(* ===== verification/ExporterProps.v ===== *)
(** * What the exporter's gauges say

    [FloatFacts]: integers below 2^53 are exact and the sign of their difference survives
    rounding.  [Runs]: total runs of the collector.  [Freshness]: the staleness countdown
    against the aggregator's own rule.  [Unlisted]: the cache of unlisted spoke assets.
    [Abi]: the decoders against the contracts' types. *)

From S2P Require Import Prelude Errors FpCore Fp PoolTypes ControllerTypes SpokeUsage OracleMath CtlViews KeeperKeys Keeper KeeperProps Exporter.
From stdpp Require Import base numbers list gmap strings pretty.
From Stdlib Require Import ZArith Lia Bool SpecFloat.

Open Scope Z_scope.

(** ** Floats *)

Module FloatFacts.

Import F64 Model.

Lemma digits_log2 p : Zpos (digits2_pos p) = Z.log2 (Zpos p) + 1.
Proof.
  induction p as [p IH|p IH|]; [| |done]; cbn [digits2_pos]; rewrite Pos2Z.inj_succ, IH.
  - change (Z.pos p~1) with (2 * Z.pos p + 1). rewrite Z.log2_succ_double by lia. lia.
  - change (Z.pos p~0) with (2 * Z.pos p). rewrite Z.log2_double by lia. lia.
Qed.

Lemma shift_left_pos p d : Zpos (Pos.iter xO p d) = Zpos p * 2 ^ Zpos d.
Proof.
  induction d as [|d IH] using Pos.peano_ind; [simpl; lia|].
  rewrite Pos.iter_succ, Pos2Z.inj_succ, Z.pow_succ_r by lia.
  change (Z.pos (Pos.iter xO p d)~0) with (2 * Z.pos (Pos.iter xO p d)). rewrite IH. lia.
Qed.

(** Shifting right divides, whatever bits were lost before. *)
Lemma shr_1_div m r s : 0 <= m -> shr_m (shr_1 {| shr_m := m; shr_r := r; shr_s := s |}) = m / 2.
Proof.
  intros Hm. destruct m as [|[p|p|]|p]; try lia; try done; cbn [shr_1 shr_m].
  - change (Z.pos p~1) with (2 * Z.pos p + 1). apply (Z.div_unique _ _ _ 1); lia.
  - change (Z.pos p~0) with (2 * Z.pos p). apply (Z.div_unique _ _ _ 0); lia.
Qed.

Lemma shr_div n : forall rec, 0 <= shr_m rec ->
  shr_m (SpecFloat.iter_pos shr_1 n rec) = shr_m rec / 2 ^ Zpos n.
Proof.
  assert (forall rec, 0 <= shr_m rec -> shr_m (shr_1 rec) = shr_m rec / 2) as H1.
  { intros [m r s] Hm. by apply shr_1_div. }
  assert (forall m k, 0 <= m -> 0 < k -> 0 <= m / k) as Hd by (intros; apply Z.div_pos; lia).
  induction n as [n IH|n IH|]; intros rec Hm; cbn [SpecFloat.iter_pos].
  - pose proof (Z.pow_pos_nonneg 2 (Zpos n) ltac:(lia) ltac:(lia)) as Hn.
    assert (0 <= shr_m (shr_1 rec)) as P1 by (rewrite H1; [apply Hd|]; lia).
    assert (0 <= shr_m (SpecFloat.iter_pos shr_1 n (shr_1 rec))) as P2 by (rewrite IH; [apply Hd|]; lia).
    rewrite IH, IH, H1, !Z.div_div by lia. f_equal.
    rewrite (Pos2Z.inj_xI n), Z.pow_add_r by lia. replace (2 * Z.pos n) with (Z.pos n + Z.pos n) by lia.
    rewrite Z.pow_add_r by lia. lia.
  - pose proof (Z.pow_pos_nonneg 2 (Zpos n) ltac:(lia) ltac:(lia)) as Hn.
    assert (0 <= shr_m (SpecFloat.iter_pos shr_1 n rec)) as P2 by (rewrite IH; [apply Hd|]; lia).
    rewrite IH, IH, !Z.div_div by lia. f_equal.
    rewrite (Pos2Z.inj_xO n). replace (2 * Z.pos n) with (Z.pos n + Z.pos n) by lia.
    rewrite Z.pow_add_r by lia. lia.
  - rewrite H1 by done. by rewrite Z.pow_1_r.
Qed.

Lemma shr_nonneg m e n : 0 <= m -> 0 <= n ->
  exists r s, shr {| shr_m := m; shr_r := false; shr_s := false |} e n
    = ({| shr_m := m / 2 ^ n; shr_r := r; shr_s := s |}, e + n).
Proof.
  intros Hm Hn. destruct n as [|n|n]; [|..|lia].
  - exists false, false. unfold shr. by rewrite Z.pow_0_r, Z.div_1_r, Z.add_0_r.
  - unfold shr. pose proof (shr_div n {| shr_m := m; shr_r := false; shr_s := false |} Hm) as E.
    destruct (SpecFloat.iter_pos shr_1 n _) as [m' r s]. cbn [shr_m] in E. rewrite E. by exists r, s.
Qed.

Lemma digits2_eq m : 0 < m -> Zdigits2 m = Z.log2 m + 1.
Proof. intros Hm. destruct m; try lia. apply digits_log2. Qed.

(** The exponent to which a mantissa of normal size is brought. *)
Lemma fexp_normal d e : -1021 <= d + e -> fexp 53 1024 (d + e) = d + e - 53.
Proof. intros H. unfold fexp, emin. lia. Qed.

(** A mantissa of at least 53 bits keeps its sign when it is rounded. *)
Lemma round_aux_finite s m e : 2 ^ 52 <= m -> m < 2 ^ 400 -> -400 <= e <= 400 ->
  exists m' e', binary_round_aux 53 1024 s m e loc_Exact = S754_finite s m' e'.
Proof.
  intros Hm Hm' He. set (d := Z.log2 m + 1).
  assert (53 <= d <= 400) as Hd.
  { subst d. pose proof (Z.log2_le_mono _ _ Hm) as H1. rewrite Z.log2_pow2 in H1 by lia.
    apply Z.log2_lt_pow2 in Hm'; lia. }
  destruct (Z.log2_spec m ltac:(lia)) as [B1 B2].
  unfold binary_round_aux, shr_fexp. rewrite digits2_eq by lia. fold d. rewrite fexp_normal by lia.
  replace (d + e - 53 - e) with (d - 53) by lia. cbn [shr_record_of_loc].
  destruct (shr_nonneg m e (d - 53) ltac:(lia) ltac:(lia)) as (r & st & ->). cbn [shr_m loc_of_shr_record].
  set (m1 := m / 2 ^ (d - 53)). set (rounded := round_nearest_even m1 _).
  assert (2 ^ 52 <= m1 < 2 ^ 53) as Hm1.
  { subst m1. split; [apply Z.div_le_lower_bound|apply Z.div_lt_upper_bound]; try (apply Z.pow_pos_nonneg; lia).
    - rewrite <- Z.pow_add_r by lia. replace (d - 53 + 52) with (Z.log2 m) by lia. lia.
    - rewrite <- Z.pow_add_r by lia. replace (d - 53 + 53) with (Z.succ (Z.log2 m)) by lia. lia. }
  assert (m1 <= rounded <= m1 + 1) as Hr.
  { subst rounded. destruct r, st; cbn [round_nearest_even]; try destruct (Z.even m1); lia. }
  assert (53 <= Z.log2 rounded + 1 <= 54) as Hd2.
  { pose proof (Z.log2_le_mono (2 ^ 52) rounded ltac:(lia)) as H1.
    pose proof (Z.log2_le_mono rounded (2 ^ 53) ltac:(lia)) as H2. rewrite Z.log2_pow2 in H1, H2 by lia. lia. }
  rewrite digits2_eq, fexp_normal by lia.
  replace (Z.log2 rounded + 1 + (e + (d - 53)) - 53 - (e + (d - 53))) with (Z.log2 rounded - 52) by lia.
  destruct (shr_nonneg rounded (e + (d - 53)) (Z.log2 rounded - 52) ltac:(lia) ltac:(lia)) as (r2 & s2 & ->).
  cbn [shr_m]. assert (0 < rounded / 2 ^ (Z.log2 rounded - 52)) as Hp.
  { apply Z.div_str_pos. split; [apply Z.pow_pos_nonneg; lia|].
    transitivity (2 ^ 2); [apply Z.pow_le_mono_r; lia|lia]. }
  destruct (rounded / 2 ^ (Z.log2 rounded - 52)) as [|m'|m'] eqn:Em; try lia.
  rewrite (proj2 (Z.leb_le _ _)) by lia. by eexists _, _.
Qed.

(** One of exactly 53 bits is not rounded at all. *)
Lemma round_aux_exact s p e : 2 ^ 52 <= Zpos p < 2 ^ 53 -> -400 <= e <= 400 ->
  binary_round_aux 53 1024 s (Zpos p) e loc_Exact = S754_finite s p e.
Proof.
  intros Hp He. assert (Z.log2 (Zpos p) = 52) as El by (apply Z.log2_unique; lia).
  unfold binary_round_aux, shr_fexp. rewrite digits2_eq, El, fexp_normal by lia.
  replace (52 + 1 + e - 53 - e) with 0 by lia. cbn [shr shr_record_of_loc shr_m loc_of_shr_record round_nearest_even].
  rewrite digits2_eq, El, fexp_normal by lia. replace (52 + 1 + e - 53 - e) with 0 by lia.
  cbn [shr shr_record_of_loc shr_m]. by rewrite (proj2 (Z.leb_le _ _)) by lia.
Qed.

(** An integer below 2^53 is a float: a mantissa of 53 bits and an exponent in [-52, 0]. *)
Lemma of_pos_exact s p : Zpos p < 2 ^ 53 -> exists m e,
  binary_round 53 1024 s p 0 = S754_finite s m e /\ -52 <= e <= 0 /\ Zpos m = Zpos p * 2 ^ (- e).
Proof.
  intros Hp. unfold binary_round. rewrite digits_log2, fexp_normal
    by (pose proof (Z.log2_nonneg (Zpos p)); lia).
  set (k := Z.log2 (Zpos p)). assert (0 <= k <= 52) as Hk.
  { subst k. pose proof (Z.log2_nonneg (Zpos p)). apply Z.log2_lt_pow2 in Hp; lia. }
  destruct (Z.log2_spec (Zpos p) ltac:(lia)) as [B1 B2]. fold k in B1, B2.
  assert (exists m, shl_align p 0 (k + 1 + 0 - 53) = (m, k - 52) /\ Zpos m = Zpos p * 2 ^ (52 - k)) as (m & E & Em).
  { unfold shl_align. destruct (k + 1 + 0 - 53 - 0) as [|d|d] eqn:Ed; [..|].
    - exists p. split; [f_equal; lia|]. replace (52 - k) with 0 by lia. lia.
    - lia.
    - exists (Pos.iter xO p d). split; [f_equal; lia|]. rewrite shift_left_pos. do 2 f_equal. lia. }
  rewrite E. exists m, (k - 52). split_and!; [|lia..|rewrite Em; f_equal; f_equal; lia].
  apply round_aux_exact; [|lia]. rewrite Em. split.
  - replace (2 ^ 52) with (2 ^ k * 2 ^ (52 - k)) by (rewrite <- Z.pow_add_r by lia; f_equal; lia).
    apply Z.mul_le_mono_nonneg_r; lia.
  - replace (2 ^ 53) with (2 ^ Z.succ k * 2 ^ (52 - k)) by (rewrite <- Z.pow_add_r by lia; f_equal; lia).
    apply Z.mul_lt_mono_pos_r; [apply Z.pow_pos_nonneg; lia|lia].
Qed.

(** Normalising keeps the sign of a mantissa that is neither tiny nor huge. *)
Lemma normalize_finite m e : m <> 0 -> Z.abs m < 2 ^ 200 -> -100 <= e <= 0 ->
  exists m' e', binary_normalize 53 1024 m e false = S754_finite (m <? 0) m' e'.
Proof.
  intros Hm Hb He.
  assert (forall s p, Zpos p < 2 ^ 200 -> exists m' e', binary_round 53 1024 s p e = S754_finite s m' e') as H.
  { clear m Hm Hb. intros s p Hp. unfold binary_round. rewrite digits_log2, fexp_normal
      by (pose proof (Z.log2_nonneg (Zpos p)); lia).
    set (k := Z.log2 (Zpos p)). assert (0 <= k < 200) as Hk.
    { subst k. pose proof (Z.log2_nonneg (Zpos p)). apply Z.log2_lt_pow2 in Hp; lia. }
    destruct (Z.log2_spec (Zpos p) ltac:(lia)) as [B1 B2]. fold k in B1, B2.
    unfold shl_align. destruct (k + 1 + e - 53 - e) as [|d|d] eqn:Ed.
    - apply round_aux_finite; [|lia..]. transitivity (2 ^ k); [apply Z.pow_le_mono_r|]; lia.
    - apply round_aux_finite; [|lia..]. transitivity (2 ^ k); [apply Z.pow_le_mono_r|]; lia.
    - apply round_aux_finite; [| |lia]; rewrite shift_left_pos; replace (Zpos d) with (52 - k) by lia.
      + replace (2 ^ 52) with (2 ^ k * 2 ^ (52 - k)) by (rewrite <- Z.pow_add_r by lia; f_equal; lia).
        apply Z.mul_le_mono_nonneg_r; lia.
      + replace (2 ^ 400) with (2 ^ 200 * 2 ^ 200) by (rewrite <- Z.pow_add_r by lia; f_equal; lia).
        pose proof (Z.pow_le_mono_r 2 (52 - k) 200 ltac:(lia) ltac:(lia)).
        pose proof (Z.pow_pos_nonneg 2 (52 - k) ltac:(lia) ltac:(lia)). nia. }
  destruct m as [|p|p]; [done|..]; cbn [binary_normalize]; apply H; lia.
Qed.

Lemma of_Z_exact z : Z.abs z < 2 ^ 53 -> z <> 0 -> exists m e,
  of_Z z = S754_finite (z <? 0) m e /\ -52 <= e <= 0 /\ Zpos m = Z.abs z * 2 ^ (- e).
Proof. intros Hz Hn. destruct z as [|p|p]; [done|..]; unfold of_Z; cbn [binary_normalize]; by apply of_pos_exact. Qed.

● ● ● ● ● ● ●

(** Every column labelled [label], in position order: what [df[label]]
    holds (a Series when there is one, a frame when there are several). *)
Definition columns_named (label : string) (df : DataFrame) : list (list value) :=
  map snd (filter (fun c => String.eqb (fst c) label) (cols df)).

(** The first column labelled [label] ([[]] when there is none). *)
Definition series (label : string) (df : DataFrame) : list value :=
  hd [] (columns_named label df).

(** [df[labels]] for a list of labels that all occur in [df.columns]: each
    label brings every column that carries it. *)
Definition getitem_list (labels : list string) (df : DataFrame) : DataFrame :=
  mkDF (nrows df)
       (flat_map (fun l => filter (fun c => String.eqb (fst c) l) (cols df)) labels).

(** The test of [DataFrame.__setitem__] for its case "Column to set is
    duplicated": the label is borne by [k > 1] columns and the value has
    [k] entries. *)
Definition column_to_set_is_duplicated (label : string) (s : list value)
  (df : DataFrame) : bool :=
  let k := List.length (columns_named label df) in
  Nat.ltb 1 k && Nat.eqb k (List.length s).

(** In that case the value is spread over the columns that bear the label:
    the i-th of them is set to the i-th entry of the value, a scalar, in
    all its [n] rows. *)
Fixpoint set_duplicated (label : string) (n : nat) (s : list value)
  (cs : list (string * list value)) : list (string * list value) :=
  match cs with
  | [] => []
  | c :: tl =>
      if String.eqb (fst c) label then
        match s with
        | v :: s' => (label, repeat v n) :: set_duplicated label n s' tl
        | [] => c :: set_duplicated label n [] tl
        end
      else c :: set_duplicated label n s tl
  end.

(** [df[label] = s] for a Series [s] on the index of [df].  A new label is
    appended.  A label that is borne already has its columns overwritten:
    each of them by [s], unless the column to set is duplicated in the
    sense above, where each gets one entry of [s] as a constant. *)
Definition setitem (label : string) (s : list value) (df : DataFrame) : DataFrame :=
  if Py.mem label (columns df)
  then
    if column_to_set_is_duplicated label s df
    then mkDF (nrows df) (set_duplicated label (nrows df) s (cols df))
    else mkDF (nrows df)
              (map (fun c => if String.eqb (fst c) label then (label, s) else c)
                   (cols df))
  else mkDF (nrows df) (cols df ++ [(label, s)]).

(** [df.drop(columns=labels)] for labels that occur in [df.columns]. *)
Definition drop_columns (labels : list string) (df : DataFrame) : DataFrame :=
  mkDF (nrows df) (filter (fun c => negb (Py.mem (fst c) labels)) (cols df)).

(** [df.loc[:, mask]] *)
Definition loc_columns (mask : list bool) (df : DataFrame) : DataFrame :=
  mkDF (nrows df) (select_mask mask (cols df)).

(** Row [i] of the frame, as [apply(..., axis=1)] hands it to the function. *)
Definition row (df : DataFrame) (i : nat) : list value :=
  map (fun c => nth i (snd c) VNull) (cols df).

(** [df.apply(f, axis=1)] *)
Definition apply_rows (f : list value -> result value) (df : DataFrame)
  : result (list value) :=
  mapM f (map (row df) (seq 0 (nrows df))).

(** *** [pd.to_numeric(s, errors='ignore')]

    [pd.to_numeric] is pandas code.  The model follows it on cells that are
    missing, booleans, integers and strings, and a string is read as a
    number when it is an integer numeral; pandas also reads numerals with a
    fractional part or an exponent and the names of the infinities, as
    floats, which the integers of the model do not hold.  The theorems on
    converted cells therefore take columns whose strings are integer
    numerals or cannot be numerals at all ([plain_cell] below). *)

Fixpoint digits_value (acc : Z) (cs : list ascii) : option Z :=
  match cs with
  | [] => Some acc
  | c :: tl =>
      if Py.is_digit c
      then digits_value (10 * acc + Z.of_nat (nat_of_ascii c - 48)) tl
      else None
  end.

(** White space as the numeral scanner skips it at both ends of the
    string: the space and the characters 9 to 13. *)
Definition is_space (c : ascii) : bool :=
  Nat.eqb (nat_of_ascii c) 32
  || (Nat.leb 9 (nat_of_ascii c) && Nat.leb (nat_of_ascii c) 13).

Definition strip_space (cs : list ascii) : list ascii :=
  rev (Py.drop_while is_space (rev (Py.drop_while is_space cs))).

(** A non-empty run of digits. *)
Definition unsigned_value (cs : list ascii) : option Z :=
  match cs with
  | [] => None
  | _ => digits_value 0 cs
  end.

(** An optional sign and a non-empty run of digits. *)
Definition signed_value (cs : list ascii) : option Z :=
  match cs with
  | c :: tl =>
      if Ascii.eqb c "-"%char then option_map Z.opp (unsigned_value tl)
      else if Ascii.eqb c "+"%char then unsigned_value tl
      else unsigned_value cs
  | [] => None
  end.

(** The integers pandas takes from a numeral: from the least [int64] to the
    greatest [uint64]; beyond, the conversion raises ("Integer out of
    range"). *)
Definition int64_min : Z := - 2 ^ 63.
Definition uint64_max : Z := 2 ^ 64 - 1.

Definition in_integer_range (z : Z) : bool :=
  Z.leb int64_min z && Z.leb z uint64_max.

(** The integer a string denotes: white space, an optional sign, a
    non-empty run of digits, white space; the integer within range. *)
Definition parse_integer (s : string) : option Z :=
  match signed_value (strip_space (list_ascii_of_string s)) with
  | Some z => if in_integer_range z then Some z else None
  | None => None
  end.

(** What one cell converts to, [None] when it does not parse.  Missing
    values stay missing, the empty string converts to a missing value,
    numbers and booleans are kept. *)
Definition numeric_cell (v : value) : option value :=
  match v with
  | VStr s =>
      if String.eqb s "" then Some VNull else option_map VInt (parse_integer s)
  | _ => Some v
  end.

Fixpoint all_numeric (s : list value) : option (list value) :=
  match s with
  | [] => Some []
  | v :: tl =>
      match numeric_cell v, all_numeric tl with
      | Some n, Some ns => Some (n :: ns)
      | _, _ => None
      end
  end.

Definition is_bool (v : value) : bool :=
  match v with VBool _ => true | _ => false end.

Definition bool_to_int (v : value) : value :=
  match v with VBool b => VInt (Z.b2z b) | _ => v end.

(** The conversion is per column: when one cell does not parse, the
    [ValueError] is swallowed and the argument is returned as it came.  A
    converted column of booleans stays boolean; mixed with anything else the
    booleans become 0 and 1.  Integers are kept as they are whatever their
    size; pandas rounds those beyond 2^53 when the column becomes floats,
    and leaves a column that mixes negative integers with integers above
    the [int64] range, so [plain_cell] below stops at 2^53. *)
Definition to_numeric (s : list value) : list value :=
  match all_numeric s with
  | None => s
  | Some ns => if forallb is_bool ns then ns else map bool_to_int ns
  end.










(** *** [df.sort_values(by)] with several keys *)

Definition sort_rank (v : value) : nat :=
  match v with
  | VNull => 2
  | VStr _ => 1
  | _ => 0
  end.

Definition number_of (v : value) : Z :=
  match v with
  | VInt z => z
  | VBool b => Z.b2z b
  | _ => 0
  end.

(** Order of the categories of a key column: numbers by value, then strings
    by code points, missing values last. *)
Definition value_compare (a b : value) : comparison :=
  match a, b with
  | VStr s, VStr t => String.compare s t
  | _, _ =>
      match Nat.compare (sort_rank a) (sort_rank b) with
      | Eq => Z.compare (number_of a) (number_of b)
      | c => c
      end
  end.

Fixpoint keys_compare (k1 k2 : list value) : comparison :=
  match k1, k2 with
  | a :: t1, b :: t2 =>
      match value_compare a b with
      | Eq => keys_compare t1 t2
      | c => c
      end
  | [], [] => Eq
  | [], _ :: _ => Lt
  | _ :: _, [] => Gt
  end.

● ● ● ● ● ● ●

## [What to work on]
With the line that has "Lemma of_Z_exact z" as the first and the line that has "Proof. intros Hz" as the last, repeat exactly that run of lines above and no more.

## [Response below]
Lemma of_Z_exact z : Z.abs z < 2 ^ 53 -> z <> 0 -> exists m e,
  of_Z z = S754_finite (z <? 0) m e /\ -52 <= e <= 0 /\ Zpos m = Z.abs z * 2 ^ (- e).
Proof. intros Hz Hn. destruct z as [|p|p]; [done|..]; unfold of_Z; cbn [binary_normalize]; by apply of_pos_exact. Qed.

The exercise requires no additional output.